Certains collègues considèrent que c'est aux entreprises qu'incombe la responsabilité de créer des emplois. Je considère que leur objectif premier est de faire des profits – c'est consubstantiel à leur nature, dans la logique même du capitalisme. C'est pour cela qu'elles n'ont aucune difficulté à détruire de l'emploi si cela participe de leur stratégie. La création d'emplois n'est donc pas une conséquence automatique de la bonne marche des entreprises ; souvent, la destruction d'emplois leur est bien plus profitable.

La doxa en vigueur depuis un demi-siècle, selon laquelle il faut aider les entreprises à créer des emplois, est un échec puisque la France et d'autres pays se sont installés dans un chômage de masse. Cet échec est même théorisé par le non-accelerating inflation rate of unemployment (NAIRU), qui postule la nécessité d'un niveau de chômage optimal pour la bonne marche de l'économie. Le maintien d'un chômage structurel est considéré comme un élément nécessaire au système économique.

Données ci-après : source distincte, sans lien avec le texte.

Lemma slice_after_strip {E} p n l :
  strip_outer_pad p n = Ok l → 24 <= n → no_panic (slice_from (E:=E) l 24).
Proof. intros Hl Hn. apply strip_len in Hl. unfold slice_from. by rewrite slice_ok by lia. Qed.

Lemma strip_no_panic p n : no_panic (strip_outer_pad p n).
Proof.
  unfold strip_outer_pad. destruct (smallest_padding_bucket n) as [b|] eqn:Hb; oc; [|done].
  destruct (_ =? _); oc; [|done]. by destruct (_ <=? _).
Qed.

End leaves.

#[export] Hint Resolve ctrl_inner_no_panic encrypt_data_payload_no_panic
  encrypt_ctrl_payload_no_panic decrypt_ctrl_payload_no_panic nonce_data_no_panic
  nonce_ctrl_no_panic msg_step_no_panic dh_mix_no_panic strip_no_panic safe_pad_outer
  safe_map_err safe_secret safe_on_session safe_on_rng : safe.

(** Walk through a method body. *)
Ltac safe_step :=
  lazymatch goal with
  | |- safe (mbind _ (st_lift _)) => apply safe_bind_lift; [|intros ? ?]
  | |- safe (mbind _ _) => apply safe_bind; [|intros ?]
  | |- safe (st_lift _) => apply safe_lift
  | |- safe (st_zoom _ _ _) => apply safe_zoom
  | |- safe (on_session _) => apply safe_on_session
  | |- safe (on_rng _) => apply safe_on_rng
  | |- safe (match ?x with _ => _ end) => destruct x eqn:?
  | |- safe (let _ := _ in _) => cbv zeta
  end.
Ltac safe := repeat first [solve [eauto 4 with safe] | safe_step].

Section engine.
Context `{Crypto} `{Rng} `{Build}.

(** * The methods without a gap to fill *)

Lemma safe_send_step : safe send_step_mk.
Proof. unfold send_step_mk. safe. Qed.
Lemma safe_recv_step : safe recv_step_mk.
Proof. unfold recv_step_mk. safe. Qed.
Lemma safe_bump : safe bump_send_counter.
Proof. unfold bump_send_counter. safe. Qed.
Lemma safe_cache_insert pub c mk : safe (SkippedKeyCache.insert pub c mk).
Proof. unfold SkippedKeyCache.insert. safe. Qed.

#[local] Hint Resolve safe_send_step safe_recv_step safe_bump safe_cache_insert : safe.

Lemma safe_fill_loop pub cnt n : safe (fill_gap_loop pub cnt n).
Proof.
  revert cnt; induction n as [|n IH]; intros cnt; simpl; safe. apply safe_zoom. safe.
Qed.

Lemma safe_dh_ratchet p : safe (apply_inbound_dh_ratchet p).
Proof. unfold apply_inbound_dh_ratchet. safe. Qed.

Lemma safe_bind_or_dh p : safe (bind_or_dh_ratchet p).
Proof. unfold bind_or_dh_ratchet. safe. apply safe_dh_ratchet. Qed.

Lemma no_panic_precheck s c : no_panic (replay_precheck s c).
Proof.
  unfold replay_precheck. case_bool_decide; [done|]. oc.
  destruct (recv_high_water s); [apply no_panic_reject|done].
Qed.

#[local] Hint Resolve safe_fill_loop safe_dh_ratchet safe_bind_or_dh no_panic_precheck : safe.

Lemma safe_encrypt_data pt : safe (encrypt_data_plain512 pt).
Proof. unfold encrypt_data_plain512. safe. Qed.
Lemma safe_encrypt_rekey b : safe (encrypt_rekey_ctrl b).
Proof. unfold encrypt_rekey_ctrl. safe. Qed.
Lemma safe_encrypt_data_outer pt : safe (encrypt_data_plain512_outer pt).
Proof. unfold encrypt_data_plain512_outer. safe. Qed.
Lemma safe_encrypt_rekey_outer b : safe (encrypt_rekey_ctrl_outer b).
Proof. unfold encrypt_rekey_ctrl_outer. safe. Qed.

Lemma safe_decrypt_rekey h p : safe (decrypt_rekey_ctrl_outer h p).
Proof.
  unfold decrypt_rekey_ctrl_outer. safe.
  destruct (strip_outer_pad p _) eqn:Hs; [|done..]. simplify_eq/=.
  by eapply slice_after_strip.
Qed.

(** * The gap *)

(** The first counter of the gap before [c]. *)
Definition gap_base (s : t) : N :=
  match recv_high_water s with Some hw => saturating_add U64_MAX hw 1 | None => 0 end.

(** The sum [skipped.len() + additional_skips] for a record of counter [c] from
    [p] leaves the range of [usize]. *)
Definition gap_overflows (p : bytes) (c : N) (s : t) : Prop :=
  cache_map (skipped s) !! cache_key p c = None ∧
  from_option (λ hw, hw < c) True (recv_high_water s) ∧
  gap_base s < c ∧ USIZE_MAX < cache_len (skipped s) + (c - gap_base s).

Lemma cache_delete_None (m : gmap bytes bytes) k :
  m !! k = None → {| SkippedKeyCache.map := delete k m |} = {| SkippedKeyCache.map := m |}.
Proof. intros Hk. by rewrite delete_id. Qed.

Lemma fill_gap_panics p base c s :
  (fill_recv_gap_to_counter p base c s).1 = Panic ↔
  overflow_checks = true ∧ base < c ∧ USIZE_MAX < cache_len (skipped s) + (c - base).
Proof.
  unfold fill_recv_gap_to_counter. destruct (N.leb_spec c base).
  { split; [done|]. lia. }
  rewrite st_bind_eq. cbn [st_get]. rewrite panic_bind_safe by (intros; safe).
  unfold st_lift, usize_add. simpl.
  destruct (N.leb_spec (cache_len (skipped s) + (c - base)) USIZE_MAX).
  - split; [done|]. lia.
  - by destruct overflow_checks; [|naive_solver].
Qed.

Lemma recv_message_key_panics p c s :
  (recv_message_key p c s).1 = Panic ↔ overflow_checks = true ∧ gap_overflows p c s.
Proof.
  unfold recv_message_key, SkippedKeyCache.take. rewrite st_bind_eq. cbn [st_get].
  cbv beta iota zeta. rewrite st_bind_eq. cbn [st_modify].
  unfold gap_overflows, gap_base.
  destruct (cache_map (skipped s) !! cache_key p c) as [mk|] eqn:Hk; [naive_solver|].
  cbn [fst snd].
  destruct (recv_high_water s) as [hw|]; simpl.
  - destruct (N.leb_spec c hw); [split; [done|]; intros (_&_&?&_); lia|].
    rewrite panic_bind_safe by (intros; safe). rewrite fill_gap_panics. simpl.
    rewrite cache_delete_None by done. destruct (skipped s). naive_solver.
  - rewrite panic_bind_safe by (intros; safe). rewrite fill_gap_panics. simpl.
    rewrite cache_delete_None by done. destruct (skipped s). naive_solver.
Qed.

(** Above the high-water mark, the key comes off the chain after the gap. *)
Lemma recv_message_key_gap p c s :
  cache_map (skipped s) !! cache_key p c = None →
  from_option (λ hw, hw < c) True (recv_high_water s) →
  recv_message_key p c s =
    (fill_recv_gap_to_counter p (gap_base s) c ≫= λ _, recv_step_mk) s.
Proof.
  intros Hnone Hhw. unfold recv_message_key, SkippedKeyCache.take. rewrite st_bind_eq.
  cbn [st_get]. cbv beta iota zeta. rewrite st_bind_eq. cbn [st_modify]. rewrite Hnone.
  rewrite cache_delete_None by done.
  replace (set_skipped _ s) with s by by destruct s as [?????????????? []].
  unfold gap_base. destruct (recv_high_water s); [|done]. simpl in Hhw.
  by rewrite leb_false.
Qed.

(** The DH ratchet leaves the gap alone. *)
Definition gap_state (s : t) : SkippedKeyCache.t * option N := (skipped s, recv_high_water s).

Lemma bind_or_dh_gap p v :
  preserves (on_sess (λ s, gap_state s = v)) (bind_or_dh_ratchet p).
Proof. unfold bind_or_dh_ratchet, apply_inbound_dh_ratchet. by pres. Qed.

Lemma gap_overflows_state p c s s' :
  gap_state s = gap_state s' → gap_overflows p c s ↔ gap_overflows p c s'.
Proof. intros [= Hs Hw]. unfold gap_overflows, gap_base. by rewrite Hs, Hw. Qed.

(** When a DATA record makes the engine panic. *)
Definition data_panics (h : Header.t) (s : t) : Prop :=
  overflow_checks = true ∧ header_matches 3 (fixed s) h ∧
  window_admits (window s) (Header.counter_be h) ∧
  gap_overflows (Header.ratchet_pub h) (Header.counter_be h) s.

Nous considérons que ce n'est pas le maintien du chômage de masse qui devrait constituer un stabilisateur pour l'économie, mais la garantie de l'emploi. Je vous renvoie aux travaux de Pavlina R. Tcherneva et aux simulations de mise en place d'un système de garantie d'emploi réalisées aux États-Unis : ils démontrent que cette mesure a des effets macroéconomiques positifs, notamment par la consommation, au-delà des bénéfices sociaux apportés aux personnes qui retrouvent un travail.

L'initiative parlementaire ne nous fournit pas les moyens d'effectuer ce type de travaux. Il serait d'ailleurs utile de réfléchir aux moyens dont disposent les parlementaires pour obtenir des données et réaliser des simulations et des études d'impact. En tout cas, des arguments macroéconomiques et monétaires existent en faveur de cette mesure ; il ne s'agit pas de mener l'État à la banqueroute.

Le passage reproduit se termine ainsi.